## YOUR OBJECTIVE
In the entries below, find every line with "foldl" and copy it.

[Stored items from a collection]
(* ===== verification/ListenerView.v ===== *)
(** * The merged listener view and its caches ([controller/listenerset_view.go], [listenerset_collect.go])

    A Gateway's listeners together with those of the ListenerSets allowed to
    attach to it.  A pass caches views per Gateway; a store shared by all
    reconcilers keeps them across passes, keyed by a fingerprint of generations.
    Reads of the cluster are the parameter [KubeClient]; a failed read is
    [None]. *)
From Stdlib Require Import Ascii.
From stdpp Require Import sorting.
From stdpp Require Import base sets gmap strings list.
From S2P Require Import Prelude GoStrings RouteBinding ListenerMerge ConfigResolver.

(** A ListenerSet with the fields merging does not read. *)
Record ListenerSetObject := mkListenerSetObject {
  lso_Set : ListenerSet;
  lso_Generation : Z;
  lso_ParentNamespace : option string;
  lso_ParentName : string;
}.

Class KubeClient := {
  kube_Gateway : string -> string -> option GatewayObject;          (* namespace, name *)
  kube_ListenerSet : string -> string -> option ListenerSetObject;
  kube_Gateways : option (list GatewayObject);
  kube_ListenerSets : option (list ListenerSetObject);
  kube_GatewayClasses : option (list GatewayClass);
}.

Definition go_key (g : GatewayObject) : string * string :=
  (gw_Namespace (go_Gateway g), gw_Name (go_Gateway g)).
(* ===== verification/RoutePartition.v ===== *)
(** * Data-plane partitions and tunnel groups

    [controller/route_partition.go] and the grouping half of
    [controller/route_syncer.go].  The accepted routes of a sync are split into
    the shared plane and one partition per Gateway with a dedicated plane; the
    partitions on one Cloudflare tunnel form a group with one ingress document.
    A [map] of the source is a finite map, walked where the source sorts the
    result. *)
From Stdlib Require Import Ascii.
From stdpp Require Import sorting.
From stdpp Require Import base sets gmap strings list.
From S2P Require Import Prelude GoStrings ProxyConfig RouteBinding ListenerMerge IngressBuild RouterState Converter RenderNames ConfigResolver ListenerView ParentBinding RouteSync.

Definition sharedPartitionKey : string := "shared".
Definition sort_keys (keys : list string) : list string := stable_sort str_ltb keys.

Record routePartition := mkRoutePartition {
  rp_Key : string;
  rp_Gateway : option GatewayObject;
  rp_PerGateway : option PerGatewayConfig;
  rp_HTTPRoutes : list (RouteObject HTTPRouteRule);
  rp_GRPCRoutes : list (RouteObject GRPCRouteRule);
}.
Record infraGateway := mkInfraGateway { ig_gateway : GatewayObject; ig_perGateway : PerGatewayConfig }.
Record infraGateways := mkInfraGateways {
  inf_resolved : gmap string infraGateway;
  inf_broken : gset string;
  inf_transient : gset string;
}.

(** ** The per-sync view of opted-in Gateways ([None] is the nil view) *)

Definition isBroken (g : option infraGateways) (key : string) : bool :=
  match g with Some g => bool_decide (key ∈ inf_broken g) | None => false end.
Definition transientKeys (g : option infraGateways) : list string :=
  match g with Some g => sort_keys (elements (inf_transient g)) | None => [] end.
Definition isResolved (g : option infraGateways) (key : string) : bool :=
  match g with Some g => bool_decide (is_Some (inf_resolved g !! key)) | None => false end.

Section resolve_infra.
Context {kube : KubeClient} {reader : ConfigReader} {decoder : TokenDecoder} {hash : Sha256}.
Context (controllerName defaultNamespace : string).

Definition infra_step (classNames : gset string) (out : infraGateways) (gateway : GatewayObject) : infraGateways :=
  if negb (bool_decide (go_ClassName gateway ∈ classNames)) || negb (HasInfrastructureParametersRef gateway) then out
  else
    let key := gateway_key gateway in
    match ResolveForGateway defaultNamespace gateway with
    | Ok (Some perGateway) =>
        mkInfraGateways (<[key := mkInfraGateway gateway perGateway]> (inf_resolved out)) (inf_broken out) (inf_transient out)
    | Ok None => mkInfraGateways (inf_resolved out) ({[key]} ∪ inf_broken out) (inf_transient out)
    | Err resolveErr =>
        mkInfraGateways (inf_resolved out) ({[key]} ∪ inf_broken out)
          (match resolveErr with ErrInvalidParameters => inf_transient out | _ => {[key]} ∪ inf_transient out end)
    end.
Inductive InfraError := errListManagedClasses | errListGateways.
Definition resolveInfraGateways : res InfraError infraGateways :=
  match managedClassNames controllerName with
  | None => Err errListManagedClasses
  | Some classNames =>
      match kube_Gateways with
      | None => Err errListGateways
      | Some gateways => Ok (foldl (infra_step classNames) (mkInfraGateways ∅ ∅ ∅) gateways)
      end
  end.
End resolve_infra.

(** ** Partitions *)

(** The loop of [partitionKeysFor], on the accepted Gateways in some order. *)
Fixpoint partition_keys_loop (infra : option infraGateways) (gateways : list string) (sharedSeen : bool) : list string :=
  match gateways with
  | [] => []
  | gatewayKey :: rest =>
      if isResolved infra gatewayKey then gatewayKey :: partition_keys_loop infra rest sharedSeen
      else if isBroken infra gatewayKey then partition_keys_loop infra rest sharedSeen
      else if negb sharedSeen then sharedPartitionKey :: partition_keys_loop infra rest true
      else partition_keys_loop infra rest sharedSeen
  end.
Definition partitionKeysFor (binding : routeBindingInfo) (infra : option infraGateways) : list string :=
  sort_keys (partition_keys_loop infra (elements (bi_acceptedGateways binding)) false).

Definition binding_of {R} (result : routeResult R) (route : RouteObject R) : routeBindingInfo :=
  default empty_binding (res_bindings result !! route_key route).
Definition add_http (route : RouteObject HTTPRouteRule) (p : routePartition) : routePartition :=
  mkRoutePartition (rp_Key p) (rp_Gateway p) (rp_PerGateway p) (rp_HTTPRoutes p ++ [route]) (rp_GRPCRoutes p).
Definition add_grpc (route : RouteObject GRPCRouteRule) (p : routePartition) : routePartition :=
  mkRoutePartition (rp_Key p) (rp_Gateway p) (rp_PerGateway p) (rp_HTTPRoutes p) (rp_GRPCRoutes p ++ [route]).
(** One of the two loops over the accepted routes. *)
Definition place_routes {R} (add : RouteObject R -> routePartition -> routePartition) (infra : option infraGateways)
    (result : routeResult R) (byKey : gmap string routePartition) : gmap string routePartition :=
  foldl (fun byKey route =>
    foldl (fun byKey key => alter (add route) key byKey) byKey (partitionKeysFor (binding_of result route) infra))
    byKey (res_accepted result).
Definition empty_partitions (infra : option infraGateways) : gmap string routePartition :=
  map_imap (fun key entry => Some (mkRoutePartition key (Some (ig_gateway entry)) (Some (ig_perGateway entry)) [] []))
    (match infra with Some infra => inf_resolved infra | None => ∅ end)
  ∪ {[sharedPartitionKey := mkRoutePartition sharedPartitionKey None None [] []]}.
Definition partitionRoutes (httpResult : routeResult HTTPRouteRule) (grpcResult : routeResult GRPCRouteRule)
    (infra : option infraGateways) : list routePartition :=
  let byKey := place_routes add_grpc infra grpcResult (place_routes add_http infra httpResult (empty_partitions infra)) in
  let keys := sort_keys (List.filter (fun key => negb (bool_decide (key = sharedPartitionKey))) (map_to_list byKey).*1) in
  omap (fun key => byKey !! key) (sharedPartitionKey :: keys).

Definition partitionDisplay (partitions : list routePartition) : string := Join (rp_Key <$> partitions) ",".

(** ** Unions of the partitions on one tunnel *)

(** Routes already seen, by key, and the routes collected so far. *)
Definition seen_routes (R : Type) : Type := gset string * list (RouteObject R).
Definition add_unseen {R} (acc : seen_routes R) (route : RouteObject R) : seen_routes R :=
  if bool_decide (route_key route ∈ acc.1) then acc else ({[route_key route]} ∪ acc.1, acc.2 ++ [route]).
Definition routeUnion : Type := seen_routes HTTPRouteRule * seen_routes GRPCRouteRule.
Definition union_step (u : routeUnion) (p : routePartition) : routeUnion :=
  (foldl add_unseen u.1 (rp_HTTPRoutes p), foldl add_unseen u.2 (rp_GRPCRoutes p)).
Definition empty_union : routeUnion := ((∅, []), (∅, [])).

Definition tunnelOf (sharedTunnelID : string) (p : routePartition) : string :=
  match rp_PerGateway p with Some perGateway => rc_TunnelID (pg_Resolved perGateway) | None => sharedTunnelID end.
Definition union_partition (sharedTunnelID : string) (unions : gmap string routeUnion) (p : routePartition)
    : gmap string routeUnion :=
  let tunnelID := tunnelOf sharedTunnelID p in
  <[tunnelID := union_step (default empty_union (unions !! tunnelID)) p]> unions.
Definition unionPartitionRoutes (partitions : list routePartition) (sharedTunnelID : string) : list routePartition :=
  let unions := foldl (union_partition sharedTunnelID) ∅ partitions in
  (fun p =>
     let union := default empty_union (unions !! tunnelOf sharedTunnelID p) in
     mkRoutePartition (rp_Key p) (rp_Gateway p) (rp_PerGateway p) union.1.2 union.2.2) <$> partitions.
Definition resolveConfigForController {kube : KubeClient} {reader : ConfigReader} (controllerName defaultNamespace : string)
    : res RunError ResolvedConfig :=
  match listGatewayClassesForController controllerName with
  | None => Err errListClassesForConfig
  | Some classes =>
      match stable_sort class_less classes with
      | [] => Err errNoGatewayClass
      | first :: rest =>
          if (1 <? length (first :: rest)) && hasConflictingParametersRef (first :: rest)
          then Err (errConflictingParametersRef (gc_Name <$> first :: rest))
          else map_err (errResolveClass (gc_Name first)) (ResolveFromGatewayClass defaultNamespace first)
      end
  end.

(** ** One tunnel document *)

Class CloudflareAPI := {
  accounts_List : string -> option (list string);                              (* by API token *)
  configurations_Get : string -> string -> string -> res string (list GetRule);   (* token, account, tunnel *)
  configurations_Update : string -> string -> string -> list UpdateRule -> option string;   (* the error, if any *)
}.
(** A document written to the API. *)
Record Write := mkWrite { w_token : string; w_account : string; w_tunnel : string; w_rules : list UpdateRule }.

(** The routes as the document builders read them. *)
Definition http_projection (r : RouteObject HTTPRouteRule) : HTTPRoute :=
  mkHTTPRoute (ro_Namespace r) (ro_Name r) (ro_Hostnames r)
    ((fun rule => mkHTTPRule (length (hrule_Filters rule)) (hb_Ref <$> hrule_BackendRefs rule)
                    (hmatch_Path <$> hrule_Matches rule)) <$> ro_Rules r).
Definition grpc_projection (r : RouteObject GRPCRouteRule) : GRPCRoute :=
  mkGRPCRoute (ro_Namespace r) (ro_Name r) (ro_Hostnames r)
    ((fun rule => mkGRPCRule (length (grule_Filters rule)) (gbr_Ref <$> grule_BackendRefs rule)
                    ((fun m => (fun gm => mkGRPCMethodMatch (gmeth_Service gm) (gmeth_Method gm)) <$> gmatch_Method m)
                       <$> grule_Matches rule)) <$> ro_Rules r).

Record tunnelGroupResult := mkTunnelGroupResult {
  tr_httpFailedRefs : list BackendRefError;
  tr_grpcFailedRefs : list BackendRefError;
  tr_ruleCount : nat;
  tr_written : option Write;
  tr_err : option GroupError;
}.

Section sync.
Context {cluster : Cluster} {kube : KubeClient} {views : ListenerViews}.
Context {reader : ConfigReader} {decoder : TokenDecoder} {hash : Sha256} {uuids : UuidParser}.
Context {parser : UrlParser} {sorter : EntrySort} {api : CloudflareAPI}.
Context (controllerName defaultNamespace clusterDomain : string) (ownership : option Policy).
Context (client : option Client) (validator : option GrantClient).

Definition desired_rules (group : tunnelGroup) : list UpdateRule * list BackendRefError * list BackendRefError :=
  let '(httpRoutes, grpcRoutes) := groupRoutes group in
  let '(httpRules, httpFailed) := Build client validator clusterDomain (http_projection <$> httpRoutes) in
  let '(grpcRules, grpcFailed) := Build client validator clusterDomain (grpc_projection <$> grpcRoutes) in
  (mergeAndSortRules httpRules grpcRules, httpFailed, grpcFailed).

(** The account-ID cache of the resolver is threaded through. *)
Definition syncTunnelGroup (group : tunnelGroup) (cache : gmap string string) : tunnelGroupResult * gmap string string :=
  let '(desiredRules, httpFailed, grpcFailed) := desired_rules group in
  let resolved := tg_resolved group in
  match ResolveAccountID accounts_List resolved cache with
  | (Err e, cache) => (mkTunnelGroupResult httpFailed grpcFailed 0 None (Some (errResolveAccount (rc_TunnelID resolved) e)), cache)
  | (Ok accountID, cache) =>
      (match configurations_Get (rc_APIToken resolved) accountID (rc_TunnelID resolved) with
       | Err e => mkTunnelGroupResult httpFailed grpcFailed 0 None (Some (errGetConfiguration e))
       | Ok current =>
           let finalRules := final_rules current desiredRules in
           let ruleCount := length finalRules in
           match sync_document current desiredRules with
           | limitExceeded count =>
               mkTunnelGroupResult httpFailed grpcFailed ruleCount None (Some (errRulesLimit (rc_TunnelID resolved) count))
           | unchanged => mkTunnelGroupResult httpFailed grpcFailed ruleCount None None
           | write rules =>
               match configurations_Update (rc_APIToken resolved) accountID (rc_TunnelID resolved) rules with
               | Some e => mkTunnelGroupResult httpFailed grpcFailed ruleCount None (Some (errUpdateConfiguration e))
               | None =>
                   mkTunnelGroupResult httpFailed grpcFailed ruleCount
                     (Some (mkWrite (rc_APIToken resolved) accountID (rc_TunnelID resolved) rules)) None
               end
           end
       end, cache)
  end.

Record tunnelGroupsOutcome := mkTunnelGroupsOutcome {
  oc_httpFailedRefs : list BackendRefError;
  oc_grpcFailedRefs : list BackendRefError;
  oc_totalRules : nat;
  oc_writes : list Write;
  oc_groupErrs : list GroupError;
  oc_failedPartitions : gmap string GroupError;
}.
Definition mark_failed (e : GroupError) (ps : list routePartition) (m : gmap string GroupError) : gmap string GroupError :=
  foldl (fun m p => <[rp_Key p := e]> m) m ps.
Definition outcome_step (st : tunnelGroupsOutcome * gmap string string) (group : tunnelGroup)
    : tunnelGroupsOutcome * gmap string string :=
  let '(o, cache) := st in
  let '(result, cache) := syncTunnelGroup group cache in
  let o := mkTunnelGroupsOutcome (oc_httpFailedRefs o ++ tr_httpFailedRefs result) (oc_grpcFailedRefs o ++ tr_grpcFailedRefs result)
             (oc_totalRules o + tr_ruleCount result) (oc_writes o ++ option_list (tr_written result))
             (oc_groupErrs o) (oc_failedPartitions o) in
  (match tr_err result with
   | None => o
   | Some e =>
       mkTunnelGroupsOutcome (oc_httpFailedRefs o) (oc_grpcFailedRefs o) (oc_totalRules o) (oc_writes o)
         (oc_groupErrs o ++ [e]) (mark_failed e (tg_partitions group) (oc_failedPartitions o))
   end, cache).
Definition syncTunnelGroups (groups : list tunnelGroup) (cache : gmap string string) : tunnelGroupsOutcome * gmap string string :=
  foldl outcome_step (mkTunnelGroupsOutcome [] [] 0 [] [] ∅, cache) groups.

## SOLUTION TO THE EXERCISE
      | Some gateways => Ok (foldl (infra_step classNames) (mkInfraGateways ∅ ∅ ∅) gateways)
  foldl (fun byKey route =>
    foldl (fun byKey key => alter (add route) key byKey) byKey (partitionKeysFor (binding_of result route) infra))
  (foldl add_unseen u.1 (rp_HTTPRoutes p), foldl add_unseen u.2 (rp_GRPCRoutes p)).
  let unions := foldl (union_partition sharedTunnelID) ∅ partitions in
  foldl (fun m p => <[rp_Key p := e]> m) m ps.
  foldl outcome_step (mkTunnelGroupsOutcome [] [] 0 [] [] ∅, cache) groups.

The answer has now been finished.